Informal term for a workplace marked by infighting and personal conflict

"Toxic workplace" is a colloquial metaphor used to describe a place of work, usually an office environment, that is marked by significant personal conflicts between those who work there. A toxic work environment has a negative impact on an organization's productivity and viability. This type of environment can be detrimental to both the effectiveness of the workplace and the well-being of its employees.

==History==
The word toxic was first used as a metaphor for poisonous interpersonal relationships (as opposed to a factual description of a workplace literally involving toxic chemicals) in 1989, in a book about leadership for nurses. This book contrasted a toxic work environment, with a high-conflict and uncollaborative approach, against a "nourishing" workplace, with shared values and active listening.

==Characteristics==
Toxic work environments may be characterized by horizontal hostility among workers.

Toxic workplaces are created by the actions of toxic employers or employees; that is, individuals who are motivated by personal gain, whether driven by power, money, fame, or special status, utilize unethical means or behaviors to psychologically manipulate, belittle, or frustrate those around them, or divert attention away from their personal inadequate performance or misdeeds. Toxic workers do not feel a sense of duty toward their workplace or their co-workers, especially in regard to ethical or professional conduct toward others. Toxic workers also define relationships with co-workers, not by appropriate organizational structure, but by those who they like/dislike or trust/distrust.

In 2017 and 2021, nineteen percent of Americans suffered abusive conduct at work, according to the Workplace Bullying Institute.

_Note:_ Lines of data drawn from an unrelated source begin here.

(** C10 (as amended). When the remote call of an analysis throws, no entry
    is appended to the history and text and image are retained. In the
    manual/auto flow the history is unchanged, the error message is set
    and the loading flag is cleared. In the frame flow both in-flight
    flags are cleared and the share session is torn down; the history is
    unchanged and the error message is set when some input is left or
    sharing was already off, and the history is emptied by the reset when
    sharing was on and no input is left. *)
Theorem C10_failure_effects (s s' : State) (op : nat) (o : Outcome)
  (msg : string) (flow : Flow) :
  findOp op s = Some (AwaitGenerateContent flow) ->
  analyzeContent_settle o = inl msg ->
  step (GenerateContentSettled op o) s = Some s' ->
  inputText s' = inputText s /\ imageBase64 s' = imageBase64 s
  /\ imageMimeType s' = imageMimeType s
  /\ (analysisHistory s' = analysisHistory s \/ analysisHistory s' = [])
  /\ match flow with
     | Manual =>
         analysisHistory s' = analysisHistory s
         /\ error s' = Some (Literal msg)
         /\ isLoading s' = false
         /\ isScreenSharing s' = isScreenSharing s
     | Frame =>
         isAnalyzingFrame s' = false /\ isAnalyzingFrameRef s' = false
         /\ isScreenSharing s' = false /\ mediaStreamRef s' = None
         /\ analysisIntervalRef s' = None
         /\ (isScreenSharing s && noInput s = false ->
               analysisHistory s' = analysisHistory s
               /\ error s' = Some (Literal msg))
         /\ (isScreenSharing s && noInput s = true ->
               analysisHistory s' = [])
     end.
Proof.
  intros Hf Ho Hs. destruct flow.
  - destruct (@manual_failure _ _ _ _ _ Hf Ho Hs) as (Eu & _).
    unfold inputText, imageBase64, imageMimeType, analysisHistory, error,
      isLoading, isScreenSharing.
    rewrite Eu. cbn. auto 10.
  - pose proof (@frame_failure_error _ _ _ _ _ Hf Ho Hs) as Eerr.
    unfold step in Hs. cbn [handle] in Hs.
    rewrite Hf, Ho in Hs. inversion Hs as [E]. clear Hs.
    destruct (frame_failure_handler s op msg)
      as (E1 & E2 & E3 & E4 & _ & E6 & _ & E8 & E9 & E10 & E11).
    cbv zeta in *.
    match type of E with
    | commit s ?x = s' =>
        destruct (commit_kept s x) as (K1 & K2 & K3 & K4 & _ & K6 & _);
        destruct (commit_refs_kept s x) as (R1 & R2 & R3 & _);
        destruct (commit_reset s x) as (_ & Kh & _);
        rewrite frame_failure_resets in Kh;
        rewrite E in *
    end.
    rewrite K1, K2, K3, K4, K6, R1, R2, R3, Kh, E1, E2, E3, E4, E6, E8, E9,
      E10, E11.
    rewrite Eerr.
    destruct (isScreenSharing s && noInput s); repeat split; auto;
      discriminate.
Qed.

Lemma C10_failure_effects_witness :
  analysisHistory (after (analysedWith "{")) = analysisHistory
    (after [ChangeText "hi"; ClickAnalyze])
  /\ error (after (analysedWith "{"))
     = Some (Literal (String.append "Failed to get analysis from AI: "
                        syntaxErrorMessage)).
Proof.
  destruct (@C10_failure_effects (after [ChangeText "hi"; ClickAnalyze])
              (after (analysedWith "{")) 0%nat (Responded "{")
              (String.append "Failed to get analysis from AI: "
                 syntaxErrorMessage) Manual)
    as (_ & _ & _ & _ & H1 & H2 & _).
  - vm_compute. reflexivity.
  - vm_compute. reflexivity.
  - vm_compute. reflexivity.
  - split; assumption.
Defined.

In 2017, the Workplace Bullying Institute found that 61% of bullies were bosses, a figure which rose to 65% in 2021. A 2022 study by McKinsey & Company concluded that women are 41% more likely to be subjected to a toxic workplace culture and that their risk of burnout is elevated.

==Corporate and organizational results==
This phenomenon harms both the company and the employees, including those who are not direct targets. Co-workers are distracted by drama, gossip, and by choosing sides in the ongoing animosity. This can translate into lost productivity. While employees are distracted by this activity, they can not devote time and attention to the achievement of business goals. Positively motivated and ethical employees may try to speak up to a toxic employee, but this can make them a target (see Whistleblower). Managers of toxic employees can feel intimidated by a toxic employee and try to appease the employee in an effort to avoid confrontation. Over time, positively motivated employees drift away from the workplace and may begin to view management as inept and ineffective. This can result in poor job performance as they begin to feel less valued and, therefore, less loyal to the company.

===Health and social impact===
Fellow employees may begin to experience physical symptoms from the stress and worry over whether they or someone they care about in the workplace may be targeted. This can even develop into a clinical depression requiring treatment.

The National Institute for Occupational Safety and Health found toxic workplace environments are a leading cause of workplace violence such as, “violent acts, including physical assaults and threats of assault, directed toward persons at work or on duty.” Studies on this issue include verbal violence (threats, verbal abuse, hostility, harassment, etc.) can cause significant psychological trauma and stress, even if no physical injury takes place. Verbal assaults and hostility can also escalate to physical violence.

Toxic workplaces negatively impact employee health by undermining social relationships and may reduce life expectancy.

==Prevention and resolution==
Interventions to address this negative behavior in the workplace should be undertaken carefully. Fixing the problem should be very important and will likely be very beneficial rather than causing any extra trouble.

When toxic workers leave the workplace, it can improve the culture overall because the remaining staff becomes more engaged and productive. The process of removing the toxic employee allows the other employees to become more willing to open up and communicate with each other as they learn to help and support one another anew. This is significant for the overall culture of the company. Companies that articulate a strong set of cultural values regarding communication, respect, and professionalism as well as a performance evaluation system that ranks both technical performance and the professional treatment of fellow employees are felt by HR professionals to be more resilient and stable.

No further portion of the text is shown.